Twenty-four hours later, Melba's condition had not improved, but Melba's mother could not find any medical personnel who would take her concerns seriously.  Melba soon developed a high fever and began convulsing, and her mother and grandmother believed she was going to die.  Just by accident, Melba's mother learned from a black janitor who had been present during the baby's operation that the doctor had told his white nurse that Melba's head must be irrigated with Epsom salts and warm water every two or three hours after the procedure.  Mother confronted the nurse, who admitted that what the janitor had said was true, but rationalized her negligence by muttering, "we don't coddle niggers".  Melba's mother performed the Epsom salt treatments herself, and the infant Melba survived (Chapter 1).
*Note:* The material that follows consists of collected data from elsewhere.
Lemma merged_orders_concat lists : merged_orders lists = foldl merge_order [] (concat lists).
Proof.
  unfold merged_orders. generalize (@nil (string * obj)).
  induction lists as [|l lists IH]; intros m; simpl; [done|]. by rewrite foldl_app.
Qed.

Lemma map_get_merge key l m :
  map_get key (foldl merge_order m l) = foldl (add_record key) (map_get key m) l.
Proof.
  revert m; induction l as [|o l IH]; intros m; simpl; [done|]. rewrite IH. f_equal.
  unfold merge_order, add_record. rewrite map_get_set.
  by destruct (String.eqb_spec key (buildLimitOrderKey o)) as [->|].
Qed.

Lemma merge_keys l m x :
  x ∈ (foldl merge_order m l).*1 <-> x ∈ buildLimitOrderKey <$> l \/ x ∈ m.*1.
Proof.
  revert m; induction l as [|o l IH]; intros m; simpl; [set_solver|].
  rewrite IH. unfold merge_order. rewrite map_set_keys. set_solver.
Qed.

Lemma merge_NoDup l m : NoDup m.*1 -> NoDup (foldl merge_order m l).*1.
Proof.
  revert m; induction l as [|o l IH]; intros m Hm; simpl; [done|]. by apply IH, map_set_NoDup.
Qed.

(** Entries are stored under their own key. *)
Definition keyed (m : list (string * obj)) : Prop :=
  Forall (fun e => buildLimitOrderKey (snd e) = fst e) m.

Lemma merge_keyed l m : Forall record_ok l -> keyed m -> keyed (foldl merge_order m l).
Proof.
  intros Hl. revert m; induction Hl as [|o l Ho _ IH]; intros m Hm; simpl; [done|]. apply IH.
  unfold merge_order. apply map_set_Forall; [|done]. cbn. destruct (map_get _ m); [by apply key_spread|done].
Qed.

Lemma map_get_elem {A} k (a : A) m : NoDup m.*1 -> (k, a) ∈ m -> map_get k m = Some a.
Proof.
  induction m as [|[k1 a1] m IH]; [set_solver|]. simpl. intros Hn Hin. apply NoDup_cons in Hn as [Hn Hm].
  apply elem_of_cons in Hin as [[= -> ->]|Hin]; [by rewrite String.eqb_refl|].
  destruct (String.eqb_spec k k1) as [->|]; [|by apply IH].
  destruct Hn. apply list_elem_of_fmap. by exists (k1, a).
Qed.

(** The last value a property got among the records with a key. *)
Definition last_value (p key : string) (l : list obj) : jsval :=
  default VUndef (last (omap (fun o =>
    if String.eqb key (buildLimitOrderKey o) && obj_has p o then Some (obj_get p o) else None) l)).

Lemma add_record_value p key l acc o :
  Forall record_ok l -> foldl (add_record key) acc l = Some o ->
  obj_get p o = default (match acc with Some a => obj_get p a | None => VUndef end)
    (last (omap (fun o => if String.eqb key (buildLimitOrderKey o) && obj_has p o
                          then Some (obj_get p o) else None) l)).
Proof.
  intros Hl. revert acc; induction Hl as [|x l Hx _ IH]; intros acc H; simpl in *; [by subst acc|].
  rewrite (IH _ H). unfold add_record.
  destruct (String.eqb key (buildLimitOrderKey x)); cbn [andb]; [|done].
  destruct Hx as [Hwf _]. destruct (obj_has p x) eqn:E.
  - rewrite last_cons. destruct (last _); [done|]. cbn. destruct acc; [|done].
    by rewrite obj_get_spread, E by done.
  - destruct (last _); [done|]. cbn. destruct acc.
    + by rewrite obj_get_spread, E by done.
    + by apply obj_get_missing.
Qed.

Section merged.
Variable localeCompare : string -> string -> Z.
(** [localeCompare] is a consistent comparator. *)
Hypothesis locale_sym : forall s u, localeCompare s u <= 0 <-> 0 <= localeCompare u s.
Hypothesis locale_trans : forall s u v,
  localeCompare s u <= 0 -> localeCompare u v <= 0 -> localeCompare s v <= 0.

Lemma order_le_total a b : order_le localeCompare a b = true \/ order_le localeCompare b a = true.
Proof.
  unfold order_le.
  set (c k := localeCompare (str_prop k b) (str_prop k a)).
  set (d k := localeCompare (str_prop k a) (str_prop k b)).
  assert (forall k, c k <= 0 <-> 0 <= d k) as H1 by (intros; apply locale_sym).
  assert (forall k, d k <= 0 <-> 0 <= c k) as H2 by (intros; apply locale_sym).
  fold (c "createdAt") (c "updatedAt") (c "orderHash") (d "createdAt") (d "updatedAt") (d "orderHash").
  pose proof (H1 "createdAt"). pose proof (H2 "createdAt"). pose proof (H1 "updatedAt").
  pose proof (H2 "updatedAt"). pose proof (H1 "orderHash"). pose proof (H2 "orderHash").
  destruct (Z.eqb_spec (c "createdAt") 0), (Z.eqb_spec (d "createdAt") 0),
    (Z.eqb_spec (c "updatedAt") 0), (Z.eqb_spec (d "updatedAt") 0);
    cbn [negb]; rewrite !Z.leb_le; lia.
Qed.

Lemma order_le_trans a b d :
  order_le localeCompare a b = true -> order_le localeCompare b d = true -> order_le localeCompare a d = true.
Proof.
  unfold order_le.
  set (x k := localeCompare (str_prop k b) (str_prop k a)).
  set (y k := localeCompare (str_prop k d) (str_prop k b)).
  set (z k := localeCompare (str_prop k d) (str_prop k a)).
  assert (forall k, y k <= 0 -> x k <= 0 -> z k <= 0) as H1 by (intros; by eapply locale_trans).
  assert (forall k, 0 <= y k -> 0 <= x k -> 0 <= z k) as H2.
  { intros k Hy Hx. apply locale_sym. apply locale_sym in Hy, Hx. by eapply locale_trans. }
  assert (forall k, z k = 0 -> y k <= 0 -> x k <= 0 -> x k = 0 /\ y k = 0) as H3.
  { intros k Hz Hy Hx.
    assert (localeCompare (str_prop k a) (str_prop k d) <= 0) as Hz'.
    { apply locale_sym. fold (z k). lia. }
    assert (0 <= x k).
    { apply locale_sym. eapply locale_trans; [exact Hz'|exact Hy]. }
    assert (0 <= y k); [|lia].
    { apply locale_sym. eapply locale_trans; [exact Hx|exact Hz']. } }
  fold (x "createdAt") (x "updatedAt") (x "orderHash") (y "createdAt") (y "updatedAt") (y "orderHash")
    (z "createdAt") (z "updatedAt") (z "orderHash").
  pose proof (H1 "createdAt"). pose proof (H2 "createdAt"). pose proof (H3 "createdAt").
  pose proof (H1 "updatedAt"). pose proof (H2 "updatedAt"). pose proof (H3 "updatedAt").
  pose proof (H1 "orderHash").
  destruct (Z.eqb_spec (x "createdAt") 0), (Z.eqb_spec (y "createdAt") 0), (Z.eqb_spec (z "createdAt") 0),
    (Z.eqb_spec (x "updatedAt") 0), (Z.eqb_spec (y "updatedAt") 0), (Z.eqb_spec (z "updatedAt") 0);
    cbn [negb]; rewrite !Z.leb_le; lia.
Qed.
Raised in Little Rock, Arkansas, Melba continued to live in an atmosphere of racism.  As a toddler, she could sense the fear that her parents and other adults in her life experienced whenever they were among white people.  By the time she was four, she "was asking questions neither (her) mother nor grandmother cared to answer", about why "all the ugly drinking fountains, the dingy restrooms, and the back of buses" were reserved for 'Colored'" (Chapter 2).